According to the Fort Worth Chamber of Commerce for Blacks, Jennings died on Saturday, July 24th.
He was born in 1947.
Jennings graduated from IM Terrell High School in 1966. He was part of the national basketball championship team coached by Robert Hughes in 1965.
He enrolled at Tarrant County College and later attended Texas Wesleyan University, which he graduated with a degree in marketing in 1971, the Fort Worth Metropolitan Black Chamber of Commerce said.
Jennings began his 27-year career at TXU as a community affairs specialist in 1973 and was the first black lobbyist for Texas Electric.
He was a member of the Texas Association of Business from 1995 to 2014, Texas Wesleyan University from 1989 to 2008, and the North Texas Commission from 1993 to 2003 and the Texas Association of African American Chambers.

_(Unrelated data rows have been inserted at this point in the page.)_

(** ** Signature operations *)

(** The loop of [count_sigops], with the count so far and the last number pushed. *)
Definition sigop_step (accurate : bool) (acc : Z * option Z) (instr : script_instr) : Z * option Z :=
  let '(n, pushnum) := acc in
  match instr with
  | InstrOp op =>
      if (op =? OP_CHECKSIG) || (op =? OP_CHECKSIGVERIFY) then (n + 1, pushnum)
      else if (op =? OP_CHECKMULTISIG) || (op =? OP_CHECKMULTISIGVERIFY) then
        (n + match accurate, pushnum with true, Some keys => keys | _, _ => 20 end, pushnum)
      else (n, if (81 <=? op) && (op <=? 96) then Some (op - 80) else None)
  | _ => (n, None)
  end.
Definition count_sigops (script : bytes) (accurate : bool) : Z :=
  (foldl (sigop_step accurate) (0, None) (btc_instructions script)).1.

Definition is_push (i : script_instr) : bool := match i with InstrPush _ => true | _ => false end.
Definition witness_sigops (i : elements_txin) (prevout : elements_txout) : Z :=
  let script_sig := ei_script_sig i in
  let instrs := btc_instructions script_sig in
  let program :=
    if els_is_witness_program (eo_script prevout) then Some (eo_script prevout)
    else if els_is_p2sh (eo_script prevout) && negb (bool_decide (script_sig = [])) && forallb is_push instrs
    then last_instr_push instrs
    else None in
  match program with
  | None => 0
  | Some script =>
      if els_is_v0_p2wsh script then from_option (λ s, count_sigops s true) 0 (last (ei_script_witness i))
      else if els_is_v0_p2wpkh script then 1
      else 0
  end.

Definition p2sh_sigops (i : elements_txin) (prevout : elements_txout) : Z :=
  if els_is_p2sh (eo_script prevout) then
    from_option (λ redeem, count_sigops redeem true * 4) 0 (last_instr_push (els_instructions (ei_script_sig i)))
  else 0.
Definition legacy_sigops (tx : elements_tx) : Z :=
  sumZ ((λ i, count_sigops (ei_script_sig i) false) <$> et_inputs tx) +
  sumZ ((λ o, count_sigops (eo_script o) false) <$> et_outputs tx).
Definition sigop_cost (tx : elements_tx) (prevouts : list (option elements_txout)) : Z :=
  let cost := legacy_sigops tx * 4 in
  if elt_is_coinbase tx || existsb ei_is_pegin (et_inputs tx) then cost
  else match mapM id prevouts with
  | None => cost
  | Some prevouts =>
      if bool_decide (length prevouts ≠ length (et_inputs tx)) then cost
      else
        let pairs := zip (et_inputs tx) prevouts in
        cost + sumZ ((λ p, p2sh_sigops p.1 p.2) <$> pairs) + sumZ ((λ p, witness_sigops p.1 p.2) <$> pairs)
  end.

(** ** Transactions, blocks, unspent outputs *)

Definition liquid_transaction_value (tx : elements_tx) (prevouts : list (option elements_txout))
    (status : TransactionStatus) (params : Params) : LiquidTransactionValue :=
  {| lt_txid := txid_to_string (el_txid tx); lt_version := et_version tx; lt_locktime := et_locktime tx;
     lt_vin := imap (λ index i, liquid_txin_value i (default None (prevouts !! index)) params) (et_inputs tx);
     lt_vout := (λ o, liquid_txout_value o params) <$> et_outputs tx;
     lt_size := elt_size tx; lt_weight := el_weight tx; lt_sigops := sigop_cost tx prevouts;
     lt_fee := elt_fee_in tx (par_policy_asset params); lt_status := status |}.

Definition liquid_utxo_value (outpoint : OutPoint) (status : TransactionStatus) (o : elements_txout)
    : LiquidUtxoValue :=
  {| lu_txid := txid_to_string (op_txid outpoint); lu_vout := op_vout outpoint; lu_status := status;
     lu_value := explicit_value (eo_value o); lu_valuecommitment := value_commitment (eo_value o);
     lu_asset := explicit_asset (eo_asset o); lu_assetcommitment := asset_commitment (eo_asset o);
     lu_nonce := match eo_nonce o with NonceExplicit nonce => Some (hex_encode nonce) | _ => None end;
     lu_noncecommitment := match eo_nonce o with
                           | NonceConfidential _ => Some (hex_encode (serialize_nonce (eo_nonce o)))
                           | _ => None
                           end |}.

Record LiquidBlockValue := {
  lb_id : str; lb_height : Z; lb_version : Z; lb_timestamp : Z; lb_tx_count : Z; lb_size : Z;
  lb_weight : Z; lb_merkle_root : str; lb_previousblockhash : option str; lb_mediantime : Z;
  lb_ext : option json;
}.
Definition liquid_from_core_json (v : json) : option LiquidBlockValue :=
  id ← get_str v "hash";
  height ← get_u32 v "height";
  version ← get_u32 v "version";
  timestamp ← get_u32 v "time";
  tx_count ← get_u32 v "nTx";
  size ← get_u32 v "size";
  weight ← get_u64 v "weight";
  merkle_root ← get_str v "merkleroot";
  let previousblockhash := get_str v "previousblockhash" in
  mediantime ← get_u32 v "mediantime";
  Some {| lb_id := id; lb_height := height; lb_version := version; lb_timestamp := timestamp;
          lb_tx_count := tx_count; lb_size := size; lb_weight := weight; lb_merkle_root := merkle_root;
          lb_previousblockhash := previousblockhash; lb_mediantime := mediantime; lb_ext := None |}.
Definition header_ext (raw_header : bytes) : outcome str json :=
  match elh_deserialize raw_header with
  | inr header => match eh_ext header with inr ext => Ok ext | inl e => Err e end
  | inl e => Err e
  end.
Definition liquid_header_time (raw_header : bytes) : outcome str Z :=
  match elh_deserialize raw_header with inr header => Ok (eh_time header) | inl e => Err e end.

Jennings also served as Chairman of NTTA’s Business Diversity Advisory Committee from 2009 to 2013.
In both 1992 and 2005, the city of Fort Worth honored Jennings with a Devoyd Jennings Day proclamation.
He was named Who’s Who in Economic Development by the Fort Worth Business Press in 1999 and received the 1998 Business Press Deal Maker Award.
In 2016, he was involved in directing efforts to reopen IM Terrell High School as a STEM and Performing Arts Academy.
Jennings helped found two independent organizations that directly benefit minority development: a financial credit agency called William Mann Community Development Corp. and a community development agency called Southeast Fort Worth Inc.
He has also worked with government agencies and others like the City of Fort Worth, Arlington, JPS Health Network, Tarrant County, and the Fort Worth ISD to achieve the goals of minority and women’s business.
Jennings received a Minority Leaders in Business Award from the Fort Worth Business Press in 2017.
Further details on his death will follow in the coming days, according to the Fort Worth Metropolitan Black Chamber of Commerce.